Alaradi was one of 10 businessmen of Libya origin who were arrested between August and September of 2014 by officers of UAE state security. The UAE is a strong supporter of the internationally-recognized House of Representatives(HoR) government in eastern Libya and of their CIA-linked armed forces commander General Khalifa Haftar. They oppose the rival government in Tripoli. The UAE may have been trying to recruit business people with connections to the Tripoli-controlled area as spies. Recently, a UAE national was arrested by the Tripoli government on charges of spying. Alaradi was not the only Canadian arrested.
Refat Hadagha, a 47-year-old former resident of Surrey, B.C. claims also to have been detained. In an interview from Istanbul Turkey by phone he said: “I don’t know why I was kidnapped, why I was tortured, why I was released.” He said judging by his own experiences Alaradi was also probably tortured.
Alaradi and his brother Mohamed ran a home-appliance business in Dubai. On being arrested they were interrogated about different Libyan political groups. The Alaradi family claims their father does not belong to any political group. The UN Special Rapporteur on Torture and Forced Disappearance has asked to visit Libyan detainees and investigate accusations of torture.

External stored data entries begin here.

Lemma C2_identity_survives_transport_disconnect_witness :
  let w := run authenticated_run (new_client no_options) in
  let w' := exec (TransportDisconnect 0 "transport close") w in
  authenticatedWallet w = VStr "0xabc" /\
  authenticatedWallet w' = VStr "0xabc" /\
  authenticatedWallet w' <> VNull /\
  status_of 0 w' = Some SClosed /\ state w' = Reconnecting.
Proof.
  intros w w'.
  assert (reachable w) as Hr.
  { exists no_options, authenticated_run. reflexivity. }
  assert (status_of 0 w = Some SConnected) as Hs by (vm_compute; reflexivity).
  assert (authenticatedWallet w = VStr "0xabc") as Hw by (vm_compute; reflexivity).
  destruct (C2_identity_survives_transport_disconnect w 0 "transport close" Hr Hs)
    as (H1 & H2 & _).
  fold w' in H1, H2.
  split; [exact Hw|]. split; [by rewrite H1|]. split; [by rewrite H1, Hw|].
  split; [exact H2|]. vm_compute. reflexivity.
Defined.

(** After the automatic reconnect the stale identity lets [getBalance()]
    pass its guard on a connection that never authenticated: the request
    goes out on the new socket. *)
Example stale_identity_passes_guard :
  let w := run (authenticated_run ++
                [TransportDisconnect 0 "transport close"; TimerFire 1;
                 TransportOpen 1; ServerMessage 1 "connected" ACK;
                 CallGetBalance]) (new_client no_options) in
  omap (fun s => last (map m_event (s_sent s))) (sockets w)
    = ["authenticate"; "get:userBalance"].
Proof. vm_compute. reflexivity. Qed.

(** ** C10: an [authenticated] message after the timeout *)






(** The scenario of the specification: [{maxReconnectAttempts: 2,
    reconnectDelay: 100}] and three transport failures in a row give
    [reconnecting] for attempts 1 and 2 with delays 100 and 150, then the
    terminal [error] event, and state error. *)
Example scenario_three_failures :
  let w := run exhausting_run (new_client two_attempts) in
  state w = Error /\
  filter (fun e => bool_decide (fst e = "reconnecting" \/ fst e = "error"))
         (emissions (trace w))
  = [("error", connection_error_event (VObj [("message", VStr "refused")]));
     ("reconnecting", reconnecting_event 1 2);
     ("error", connection_error_event (VObj [("message", VStr "refused")]));
     ("reconnecting", reconnecting_event 2 2);
     ("error", connection_error_event (VObj [("message", VStr "refused")]));
     ("error", MAX_RECONNECT_ERROR)] /\
  map (fun t => Qred (t_delay t)) (timers w) = [100%Q; 150%Q].
Proof. vm_compute. repeat split. Qed.

(** * Further properties *)

(** ** What delivery keeps *)

(** A property that does not look at the sockets and that every listener
    keeps is kept by the delivery of any event. *)
Lemma socket_dispatch_keeps (P : World -> Prop) sid event data w :
  (forall ss w0, P w0 -> P (set_sockets ss w0)) ->
  (forall b d w0, P w0 -> P (fst (run_listener b d w0))) ->
  P w -> P (fst (socket_dispatch sid event data w)).
Proof.
  intros Hss Hrun Hw. unfold socket_dispatch, bind, get.
  destruct (sockets w !! sid) as [s|]; [|done].
  apply (forEach_inv P (deliver_to sid data) (listeners_for event s)); [|done].
  intros l w0 _ Hw0. split; [|apply deliver_to_spec].
  unfold deliver_to, bind. destruct (l_once l); cbn; apply Hrun; auto.
Qed.

Lemma socket_disconnect_keeps (P : World -> Prop) sid w :
  (forall ss w0, P w0 -> P (set_sockets ss w0)) ->
  (forall b d w0, P w0 -> P (fst (run_listener b d w0))) ->
  P w -> P (fst (socket_disconnect sid w)).
Proof.
  intros Hss Hrun Hw. unfold socket_disconnect, bind, get.
  destruct (sockets w !! sid) as [s|]; [|done].
  unfold update_socket, modify.
  destruct (bool_decide (s_status s = SConnected)); [|by apply Hss].
  apply socket_dispatch_keeps; auto.
Qed.

(** ** The configuration and the attempt counter *)

Lemma Policy_fields opts w w' :
  options w' = options w -> reconnectAttempts w' = reconnectAttempts w ->
  Policy opts w -> Policy opts w'.
Proof. unfold Policy, policy_ok. intros -> ->. done. Qed.

Lemma scheduleReconnect_Policy opts w :
  Policy opts w -> Policy opts (fst (scheduleReconnect w)).
Proof.
  intros (Ho & H0 & H1). rewrite scheduleReconnect_eq.
  destruct (maxReconnectAttempts (options w) <=? reconnectAttempts w)%Z eqn:Hm.
  - by repeat split.
  - apply Z.leb_gt in Hm. cbn [fst]. unfold schedule_next, Policy, policy_ok.
    world_fields. split; [done|]. lia.
Qed.

Lemma run_listener_Policy opts b d w :
  Policy opts w -> Policy opts (fst (run_listener b d w)).
Proof.
  intros HP. destruct b as [p|p| | |logical| |t p|t p]; cbn [run_listener].
  - unfold bind, modify, resolve, settle, modify. rewrite setState_eq, emit_eq.
    world_fields. destruct HP as (Ho & H0 & H1).
    destruct (promises w !! p) as [[]|]; (split; [done|]);
      unfold policy_ok; cbn; lia.
  - unfold bind, get. rewrite handleConnectionError_eq. cbn zeta.
    assert (Policy opts (fst (if autoReconnect (options w)
              then scheduleReconnect (log_emit "error" (connection_error_event d) w)
              else (log_emit "stateChange" (VStr "error")
                      (set_state Error
                         (log_emit "error" (connection_error_event d) w)), Ok tt))))
      as HP'.
    { destruct (autoReconnect (options w)).
      - apply scheduleReconnect_Policy. by apply (Policy_fields opts w).
      - by apply (Policy_fields opts w). }
    destruct (if autoReconnect (options w) then _ else _) as [w1 [[]|e]];
      cbn [fst] in *; [|done].
    destruct (bool_decide (state w1 = Connecting)); [|done].
    unfold reject. pose proof (settle_same p (Rejected (message_of d)) w1) as (_&_&E&_).
    pose proof (settle_fields p (Rejected (message_of d)) w1) as (_&_&E'&_).
    by apply (Policy_fields opts w1).
  - rewrite handleDisconnect_eq. cbn zeta.
    destruct (autoReconnect (options w) && _).
    + apply scheduleReconnect_Policy. by apply (Policy_fields opts w).
    + by apply (Policy_fields opts w).
  - rewrite emit_eq. by apply (Policy_fields opts w).
  - rewrite emit_eq. by apply (Policy_fields opts w).
  - rewrite emit_eq. by apply (Policy_fields opts w).
  - unfold bind, modify, resolve, settle, clearTimeout, modify. rewrite emit_eq.
    world_fields. destruct (promises w !! p) as [[]|]; by apply (Policy_fields opts w).
  - unfold bind, modify, reject, settle, clearTimeout, modify.
    world_fields. destruct (promises w !! p) as [[]|]; by apply (Policy_fields opts w).
Qed.

Lemma connect_Policy opts w : Policy opts w -> Policy opts (fst (connect w)).
Proof.
  intros HP. rewrite connect_eq.
  destruct (_ || _); by apply (Policy_fields opts w).
Qed.

Lemma disconnect_Policy opts w : Policy opts w -> Policy opts (fst (disconnect w)).
Proof.
  intros HP. rewrite disconnect_unfold. cbn [fst].
  pose proof (clear_reconnect_fields w) as (_&_&E3&_&_&_&_&_&_&E10).
  assert (Policy opts (clear_reconnect w)) as HP1 by (by apply (Policy_fields opts w)).
  unfold settle_disconnected.
  destruct (socket w) as [sid|].
  - assert (Policy opts (fst (socket_disconnect sid (clear_reconnect w)))) as HP2.
    { apply socket_disconnect_keeps; [| |done].
      - intros ss w0 H. by apply (Policy_fields opts w0).
      - intros b d w0. apply run_listener_Policy. }
    by apply (Policy_fields opts (fst (socket_disconnect sid (clear_reconnect w)))).
  - by apply (Policy_fields opts (clear_reconnect w)).
Qed.

Lemma environment_Policy opts a w :
  Policy opts w -> Policy opts (fst (environment a w)).
Proof.
  intros HP. unfold environment, bind, get.
  assert (forall ss w0, Policy opts w0 -> Policy opts (set_sockets ss w0)) as Hss.
  { intros ss w0 H. by apply (Policy_fields opts w0). }
  destruct a; try done.
  - destruct (bool_decide _); [|done]. by apply Hss.
  - destruct (bool_decide _); [|done]. unfold update_socket, modify.
    apply socket_dispatch_keeps; auto using run_listener_Policy.
  - destruct (bool_decide _); [|done]. unfold update_socket, modify.
    apply socket_dispatch_keeps; auto using run_listener_Policy.
  - destruct (_ && _); [|done].
    apply socket_dispatch_keeps; auto using run_listener_Policy.
  - destruct (_ && _); [|done]. unfold resolve.
    pose proof (settle_same promise (Resolved data) w) as (_&_&E&_).
    pose proof (settle_fields promise (Resolved data) w) as (_&_&E'&_).
    by apply (Policy_fields opts w).
  - destruct (timers w !! id) as [t|]; [|done].
    destruct (t_pending t); [|done].
    unfold clearTimeout, modify.
    assert (Policy opts (set_timers (alter cancel_timer id (timers w)) w)) as HP'
      by (by apply (Policy_fields opts w)).
    destruct (t_callback t) as [|p]; cbn [run_timer].
    + unfold bind. pose proof (connect_Policy _ _ HP') as Hc.
      by destruct (connect _) as [w1 [q|e]].
    + unfold reject.
      match goal with |- context [settle p ?s ?x] =>
        pose proof (settle_same p s x) as (_&_&E&_);
        pose proof (settle_fields p s x) as (_&_&E'&_) end.
      by apply (Policy_fields opts (set_timers (alter cancel_timer id (timers w)) w)).
Qed.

Alaradi's brother Mohamed along with Hadagha and 2 others began to speak out about their mistreatment after they were arbitrarily released from Abu Dhabi prison. They were released and deported to Turkey without any explanation in December of 2014. Mohamed said: “I could hear my brother’s screams. UAE Security would say, ‘Do you hear these sounds? We’re beating your brother while he’s hanging from the ceiling.’”Mohamed was held in solitary confinement for months and claims he was tortured. He has been working along with his brother's family to secure Salim's freedom. Mohamed thinks that he and the others were released because their torture marks were healed and virtually disappeared.
Mohamed and three others were released and deported to Turkey for reasons unknown in December, 2014. No charges were ever laid. In an interview, Mohamed said he suspects they were released because their torture marks had healed and disappeared by that point, leaving no evidence of the abuse. Alex Neve of Amnesty International was critical of the Canadian government: “Given the amount of time that has passed and the direct information Canadian officials had, this case should have been lodged at the highest levels of the Canadian government and become a preoccupying concern for the Minister of Foreign Affairs and the Prime Minister."
The family lawyer, Paul Champ, said that consular visits have gone from three during the first year of Alaradi's incarceration to almost weekly since mid-October.The website of Canada's embassy to the UAE claims that Canada's excellent relations with the UAE are "founded upon substantial commercial ties and mutual goals of peace and prosperity". What's a little torture here and there compared to the importance of maintaining trade and good relations?